The world population, and the percentage of people who can afford a premium smartphone, is not elastic. Analysts suggest that the market may be over-stuffed.
They also suggest that the current crop of premium smartphones have too little differentiation between them. You can buy big, thin, loudest, best camera, water resistant or sexiest but most use the same quad core, memory, operating system and do very much the same thing.
Samsung sold 20 million Galaxy S4 handsets so far. The target is 70 million sales this year but it is looking increasingly unlikely it will achieve this figure. Samsung’s Q2 earnings (and share price) have taken a hit – US8.3 billion instead of US$10 billion as expected.
HTC’s share price was also savaged based on its performance and predictions of future earnings. Its profit for Q2 was 83% down on the same period last year.
This portends a new, more mature future for smartphones. The smartphone category is saturated. Lack of new compelling features makes it a dog eat dog race now as each manufacturer fights for market share at the expense of another. Simply put the size of the pie in not increasing.
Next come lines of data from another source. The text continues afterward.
(** [BingSearch.__call__] *)
Definition BingSearch_call (config : Config) (query : str) : M str :=
  try_except
    (BingSearch_try config query)
    (fun e =>
       line <- call (py_format_exn e) ;;
       logger ERROR (txt "Search API error: " ++ line) ;;
       text <- call (py_str_exn e) ;;
       ret (SEARCH_FAILED ++ text)).

(** The [try] block of [Calculator.__call__]. *)
Definition Calculator_try (expression : str) : M str :=
  result <- call (py_eval expression) ;;
  lift (py_str result).

(** [Calculator.__call__] *)
Definition Calculator_call (expression : str) : M str :=
  try_except
    (Calculator_try expression)
    (fun e =>
       line <- call (py_format_exn e) ;;
       logger ERROR (txt "Calculate error: " ++ line) ;;
       text <- call (py_str_exn e) ;;
       ret (CALCULATE_FAILED ++ text)).

(** [tool(arg)] *)
Definition Tool_call (tool : Tool) (arg : str) : M str :=
  match tool with
  | BingSearch config => BingSearch_call config arg
  | Calculator => Calculator_call arg
  end.

(** *** The agent *)

(** [Agent.execute] *)
Definition Agent_execute : M str := fun st =>
  let sent := messages st in
  let (result, w) := agent_answer sent (world st) in
  (result, State w (messages st) (trace st ++ [Completion sent result])).

(** [Agent.__call__] *)
Definition Agent_call (message : str) : M str :=
  match message with
  | _ :: _ => append_message (Msg user message)
  | [] => ret tt
  end ;;
  result <- Agent_execute ;;
  append_message (Msg assistant result) ;;
  ret result.

(** *** The loop *)

(** The body of the [for] loop of [ReActLoop.run], at index [i]. *)
Definition iteration (self : ReActLoop) (i : nat) (next_prompt : str)
  : M control :=
  result <- Agent_call next_prompt ;;
  logger INFO (txt "Iteration " ++ decimal (i + 1) ++ txt " result: " ++ result) ;;
  if contains (txt "Answer") result then ret (Return_ result)
  else if negb (contains (txt "PAUSE") result)
          || negb (contains (txt "Action") result) then
    logger WARNING (txt "Invalid response format") ;;
    ret (Continue_ next_prompt)
  else
    match extract_action result with
    | None =>
        logger WARNING (txt "Failed to extract action") ;;
        ret (Continue_ next_prompt)
    | Some (tool_name, arg) =>
        next_prompt' <-
          match tools self !! tool_name with
          | Some tool =>
              emit (Invoke tool_name arg) ;;
              result_tool <- Tool_call tool arg ;;
              ret (txt "Observation: " ++ result_tool)
          | None =>
              ret (txt "Observation: Tool '" ++ tool_name ++ txt "' not found")
          end ;;
        logger INFO (txt "Next prompt: " ++ next_prompt') ;;
        ret (Continue_ next_prompt')
    end.

(** [for i in indices: body], then the [return] after the loop. *)
Fixpoint for_loop (self : ReActLoop) (indices : list nat) (next_prompt : str)
  : M str :=
  match indices with
  | [] => ret LIMIT_REACHED
  | i :: indices' =>
      c <- iteration self i next_prompt ;;
      match c with
      | Return_ result => ret result
      | Continue_ next_prompt' => for_loop self indices' next_prompt'
      end
  end.

(** [range(n)] *)
Definition range (n : Z) : list nat := seq 0 (Z.to_nat n).

(** [ReActLoop.run(agent, query)], on the state holding [agent.messages]. *)
Definition run (self : ReActLoop) (query : str) : M str :=
  for_loop self (range (MAX_ITERATIONS (config self))) query.

End Program.

(** ** Reading a run *)

Definition is_completion (e : event) : bool :=
  match e with Completion _ _ => true | _ => false end.

Definition is_invoke (e : event) : bool :=
  match e with Invoke _ _ => true | _ => false end.

Definition is_warning (e : event) : bool :=
  match e with Log WARNING _ => true | _ => false end.

Definition count_events (f : event -> bool) (t : list event) : nat :=
  length (List.filter f t).

(** The completions requested, the tools called and the format or parse
    faults reported in a stretch of a run. *)
Definition completions (t : list event) : nat := count_events is_completion t.
Definition invocations (t : list event) : nat := count_events is_invoke t.
Definition faults (t : list event) : nat := count_events is_warning t.





(** The user message [Agent.__call__] appends for [message], if any. *)
Definition user_part (message : str) : list Message :=
  match message with
  | [] => []
  | _ :: _ => [Msg user message]
  end.

(** The states a pass of the loop goes through. *)
Section Passes.

Context {C : Collaborators}.
(** * claude-chrome-stream: frame pipeline and frame/action synchronisation

    A shallow embedding of [src/StreamProcessor.ts] (visual delta detection,
    forwarding policy, keep-alive) and of [FrameBuffer.ts] (bounded frame
    store, action/frame correlation, frame waits), followed by the
    properties established about them.

    Conventions.
    - JavaScript integers (frame ids, millisecond clocks, counters) are [Z].
    - A number that the code only stores, passes on or compares (the
      thresholds, a [deltaPercent] once computed, a coordinate) is the
      exact rational [Q] it stands for.  Where [StreamProcessor] computes
      with numbers - the percentage of differing pixels, the average of
      [getStats] - the computation is the one of IEEE 754 doubles
      ([Double], over the Standard Library's [SpecFloat]).  The scroll
      deltas and drag positions of [InputController] are taken in exact
      arithmetic.
    - Every [Date.now()] of the source is an explicit clock argument.
    - A promise is a key of a store of outcomes; [setTimeout] handles are
      entries of a timer queue; closures are records of their captured
      variables. *)

From Stdlib Require Import ZArith QArith Qround Qpower Lia String Bool.
From Stdlib Require Floats.SpecFloat.
From stdpp Require Import gmap list sorting.

Open Scope Z_scope.

(* ===================================================================== *)
(** * types.ts *)
(* ===================================================================== *)

Record FrameMetadata := {
  deviceScaleFactor : Q;
  pageScaleFactor : Q;
  offsetTop : Q;
  offsetLeft : Q;
  scrollOffsetX : Q;
  scrollOffsetY : Q
}.

Record ScreencastFrame := {
  frameId : Z;
  timestamp : Z;
  data : string;
  metadata : FrameMetadata;
  hasChange : bool;
  deltaPercent : Q
}.

Record FrameComparisonResult := {
  cmp_hasChange : bool;
  cmp_deltaPercent : Q;
  diffPixelCount : Z;
  totalPixels : Z
}.

Inductive ActionType :=
| screenshot | left_click | right_click | middle_click | double_click
| triple_click | left_click_drag | left_mouse_down | left_mouse_up
| mouse_move | type | key | scroll | hold_key | wait | navigate | zoom.

(** [BrowserAction]: the discriminant [action], the optional base field
    [frameId], and the payload of the variant kept as text. *)
Record BrowserAction := {
  action : ActionType;
  action_frameId : option Z;
  action_payload : string
}.

Record ActionResult := {
  success : bool;
  result_frameId : Z;
  error : option string;
  result_screenshot : option string;
  result_timestamp : Z;
  result_action : BrowserAction
}.

(** A Node [Buffer]. *)
Definition Buffer := list Byte.byte.

(** Truthiness of a reference that is either an object or [null]. *)
Definition isNonNull {A : Type} (o : option A) : bool :=
  match o with Some _ => true | None => false end.

(* ===================================================================== *)
(** * JavaScript numbers *)
(* ===================================================================== *)

Module Double.

(** A JavaScript number is an IEEE 754 binary64 value: 53 bits of
    precision and exponents below 1024, with the arithmetic of
    [SpecFloat] (round to nearest, ties to even). *)
Definition t : Set := SpecFloat.spec_float.

Definition prec : Z := 53.
Definition emax : Z := 1024.

(** The number an integer is as a double: itself below 2^53 in
    magnitude, the nearest double beyond. *)
Definition of_Z (z : Z) : t := SpecFloat.binary_normalize prec emax z 0 false.

Definition div : t -> t -> t := SpecFloat.SFdiv prec emax.
Definition mul : t -> t -> t := SpecFloat.SFmul prec emax.

(** The rational a finite double stands for, in lowest terms.  [Infinity]
    and [NaN] stand for no rational; they are given 0 here and are told
    apart where the code looks at them ([geb]). *)
Definition to_Q (x : t) : Q :=
  match x with
  | SpecFloat.S754_finite s m e =>
      Qred (inject_Z (if s then Z.neg m else Z.pos m) * Qpower 2 e)
  | _ => 0%Q
  end.

(** [x >= q] for a double [x] and the double that [q] stands for. *)
Definition geb (x : t) (q : Q) : bool :=
  match x with
  | SpecFloat.S754_infinity s => negb s
  | SpecFloat.S754_nan => false
  | _ => Qle_bool q (to_Q x)
  end.

End Double.

(* ===================================================================== *)
(** * StreamProcessor.ts *)
(* ===================================================================== *)

(** What [sharp(buf).ensureAlpha().raw().toBuffer({resolveWithObject})]
    yields: RGBA bytes and the dimensions of the decoded image (an image
    has at least one row and one column). *)
Record RawImage := {
  raw_data : list Byte.byte;
  raw_width : positive;
  raw_height : positive
}.

(** The libraries the stream processor calls.  [None] stands for a thrown
    exception (a rejected promise for [sharp]). *)
Class Imaging := {
  Buffer_from_base64 : string -> Buffer;
  sharp_raw : Buffer -> option RawImage;
  pixelmatch : list Byte.byte -> list Byte.byte -> positive -> positive -> option Z
}.

Module StreamProcessor.

Record StreamConfig := {
  viewportWidth : Z;
  viewportHeight : Z;
  quality : Z;
  everyNthFrame : Z;
  deltaThreshold : Q;
  keepAliveMs : Z;
  maxBufferSize : Z
}.

Record CDPMetadata := {
  cdp_offsetTop : Q;
  cdp_pageScaleFactor : Q;
  cdp_deviceWidth : Z;
  cdp_deviceHeight : Z;
  cdp_scrollOffsetX : Q;
  cdp_scrollOffsetY : Q;
  cdp_timestamp : Z
}.

Record CDPScreencastFrameEvent := {
  ev_data : string;
  ev_metadata : CDPMetadata;
  ev_sessionId : Z
}.

(** The fields of the class; [cdpSession] records whether the session is
    non-null. *)
Record t := {
  cdpSession : bool;
  config : StreamConfig;
  isStreaming : bool;
  cur_frameId : Z;
  lastFrameData : option Buffer;
  lastFrameTime : Z;
  lastSentFrameTime : Z;
  pendingFrame : option ScreencastFrame;
  frameCount : Z;
  droppedFrameCount : Z;
  totalDeltaTime : Z
}.

Definition create (cfg : StreamConfig) : t :=
  {| cdpSession := false; config := cfg; isStreaming := false;
     cur_frameId := 0; lastFrameData := None; lastFrameTime := 0;
     lastSentFrameTime := 0; pendingFrame := None; frameCount := 0;
     droppedFrameCount := 0; totalDeltaTime := 0 |}.

Definition initialize (sp : t) : t :=
  {| cdpSession := true; config := config sp; isStreaming := isStreaming sp;
     cur_frameId := cur_frameId sp; lastFrameData := lastFrameData sp;
     lastFrameTime := lastFrameTime sp;
     lastSentFrameTime := lastSentFrameTime sp;
     pendingFrame := pendingFrame sp; frameCount := frameCount sp;
     droppedFrameCount := droppedFrameCount sp;
     totalDeltaTime := totalDeltaTime sp |}.

(** The literal returned on a dimension mismatch, in the [catch] branch and
    when no comparison is attempted. *)
Definition assumeChange : FrameComparisonResult :=
  {| cmp_hasChange := true; cmp_deltaPercent := 100%Q;
     diffPixelCount := 0; totalPixels := 0 |}.

Section WithImaging.
Context {IM : Imaging}.

(** [compareFrames]: the whole body sits in [try ... catch], so a failure
    of either decode or of [pixelmatch] ends in the [catch] literal.  The
    percentage [(diffPixelCount / totalPixels) * 100] is computed in
    doubles, each operation rounded, and compared with the threshold as
    the double it is. *)
Definition compareFrames (cfg : StreamConfig) (prevBuffer currBuffer : Buffer)
  : FrameComparisonResult :=
  match sharp_raw prevBuffer, sharp_raw currBuffer with
  | Some prevRaw, Some currRaw =>
      if negb (Pos.eqb (raw_width prevRaw) (raw_width currRaw))
         || negb (Pos.eqb (raw_height prevRaw) (raw_height currRaw))
      then assumeChange
      else
        let width := raw_width prevRaw in
        let height := raw_height prevRaw in
        let total := Z.pos width * Z.pos height in
        match pixelmatch (raw_data prevRaw) (raw_data currRaw) width height with
        | Some diff =>
            let dp :=
              Double.mul (Double.div (Double.of_Z diff) (Double.of_Z total))
                (Double.of_Z 100) in
            {| cmp_hasChange := Double.geb dp (deltaThreshold cfg);
               cmp_deltaPercent := Double.to_Q dp;
               diffPixelCount := diff;
               totalPixels := total |}
        | None => assumeChange
        end
  | _, _ => assumeChange
  end.

(** [createFrame(base64Data, metadata, forceChange)]; [tstamp] is the
    [Date.now()] stored in the frame. *)
Definition createFrame (sp : t) (base64Data : string) (meta : CDPMetadata)
  (forceChange : bool) (tstamp : Z) : t * ScreencastFrame :=
  let fid := cur_frameId sp + 1 in
  let buffer := Buffer_from_base64 base64Data in
  let comparison :=
    match lastFrameData sp with
    | Some prev =>
        if forceChange then assumeChange
        else compareFrames (config sp) prev buffer
    | None => assumeChange
    end in
  ({| cdpSession := cdpSession sp; config := config sp;
      isStreaming := isStreaming sp;
      cur_frameId := fid;
      lastFrameData := Some buffer;
      lastFrameTime := lastFrameTime sp;
      lastSentFrameTime := lastSentFrameTime sp;
      pendingFrame := pendingFrame sp; frameCount := frameCount sp;
      droppedFrameCount := droppedFrameCount sp;
      totalDeltaTime := totalDeltaTime sp |},
   {| frameId := fid;
      timestamp := tstamp;
      data := base64Data;
      metadata :=
        {| deviceScaleFactor := 1;
           pageScaleFactor := cdp_pageScaleFactor meta;
           offsetTop := cdp_offsetTop meta;
           offsetLeft := 0;
           scrollOffsetX := cdp_scrollOffsetX meta;
           scrollOffsetY := cdp_scrollOffsetY meta |};
      hasChange := cmp_hasChange comparison;
      deltaPercent := cmp_deltaPercent comparison |}).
There may be six million people in the world but only a relatively small number can afford a US$500+ handset and most do not have access to low cost, 3G or 4G networks - Mexico for example, where network access costs US$100 per month for far less coverage and value.
Apple, HTC and Sony have ceded the low end of the market to other makers and are finding it increasingly difficult to gain economy of manufacturing scale that Samsung and Nokia have. Will they launch low cost phones and risk cannibalising their premium brand?
What the industry needs is the next big thing. Wearable computing will get consumers to dip into their post GFC pockets and make the manufacturers rich again.